[[ RECORDS SUPPLIED open ]]

(** A crash during commit(). *)
Lemma commit_prefix d start size L vs k :
  geo start size L -> length vs = length L -> head_is (disk_block d start) [] -> length (disk_block d start) = 1024%nat ->
  recovers_to (apply_writes d (take k (commit_writes start L vs (disk_block d start)))) start size
    (if decide (k <= length L)%nat then disk_block d else over (home_writes L vs) (disk_block d)).
Proof.
  intros Hg Hvs Hh Hlen. pose proof (ge_cap _ _ _ Hg) as Hcap. unfold commit_writes. set (h := disk_block d start) in *.
  set (Wl := log_writes start vs). set (W := home_writes L vs).
  assert (W.*1 = L) as HW1 by (unfold W; by rewrite fst_home_writes).
  assert (length W = length L) as HW by (by rewrite <- HW1, length_fmap).
  assert (length Wl = length L) as HWl by (unfold Wl; by rewrite length_log_writes). rewrite take_app, HWl.
  destruct (decide (k <= length L)%nat) as [Hk|Hk].
  { replace (k - length L)%nat with 0%nat by lia. rewrite take_0, app_nil_r. eapply recovers_empty; [done | |].
    - rewrite apply_writes_block. unfold Wl. by rewrite (log_keeps start size) by lia.
    - intros bn Hbn. rewrite apply_writes_block. apply (log_keeps start size); lia. }
  rewrite (take_ge Wl) by lia. replace (k - length L)%nat with (S (k - length L - 1)) by lia. set (m := (k - length L - 1)%nat).
  cbn [take app]. rewrite take_app, HW.
  assert (length (header h L) = 1024%nat) as Hhl by (apply header_read; [done | lia | apply Hg]).
  destruct (decide (m <= length L)%nat) as [Hm|Hm].
  - replace (m - length L)%nat with 0%nat by lia. rewrite take_0, app_nil_r.
    assert (forall a, start <= a < start + size -> disk_block (apply_writes d (Wl ++ (start, header h L) :: take m W)) a =
      if decide (a = start) then header h L else over Wl (disk_block d) a) as Hin.
    { intros a Ha. rewrite apply_writes_block, over_app, over_cons. unfold W. by rewrite (home_keeps start size). }
    exists L. split_and!; [done | |].
    + rewrite Hin, decide_True by lia. apply header_is; [done | lia | apply Hg].
    + intros bn Hbn. rewrite (logged_ext _ (over Wl (disk_block d))) by (intros j Hj; rewrite Hin, decide_False by lia; done).
      rewrite <- Hvs. unfold Wl at 1. rewrite logged_written. fold W. erewrite over_ext by apply apply_writes_block.
      rewrite over_app, over_cons, over_again by (rewrite HW1; apply Hg). apply over_ext. cbn. rewrite decide_False by lia.
      rewrite <- (take_ge Wl (length Wl)) by lia. apply (log_keeps start size); lia.
  - rewrite (take_ge W), (take_ge [_]) by (cbn; lia). eapply recovers_empty; [done | |].
    + rewrite apply_writes_block, over_app, over_cons, over_app. cbn. rewrite decide_True by done. apply (header_is _ []); [done | cbn; lia | done].
    + intros bn Hbn. rewrite apply_writes_block, over_app, over_cons, over_app. cbn. rewrite decide_False by lia. apply over_ext.
      rewrite decide_False by lia. rewrite <- (take_ge Wl (length Wl)) by lia. apply (log_keeps start size); lia.
Qed.
Lemma view_disk s pid bn : bc_inv s pid ∅ ∅ -> view s bn = disk_block s.(disk) bn.
Proof. intros Hi. apply (view_clean s pid ∅ ∅ bn Hi); [apply not_held_empty | set_solver +]. Qed.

[[ RECORDS SUPPLIED closed ]]

WORK TASK: Nothing but the lines from the one with "lia. apply over_ext." through the end of the data above should be repeated, each exactly as it stands.

FINISHED TASK:
    + intros bn Hbn. rewrite apply_writes_block, over_app, over_cons, over_app. cbn. rewrite decide_False by lia. apply over_ext.
      rewrite decide_False by lia. rewrite <- (take_ge Wl (length Wl)) by lia. apply (log_keeps start size); lia.
Qed.
Lemma view_disk s pid bn : bc_inv s pid ∅ ∅ -> view s bn = disk_block s.(disk) bn.
Proof. intros Hi. apply (view_clean s pid ∅ ∅ bn Hi); [apply not_held_empty | set_solver +]. Qed.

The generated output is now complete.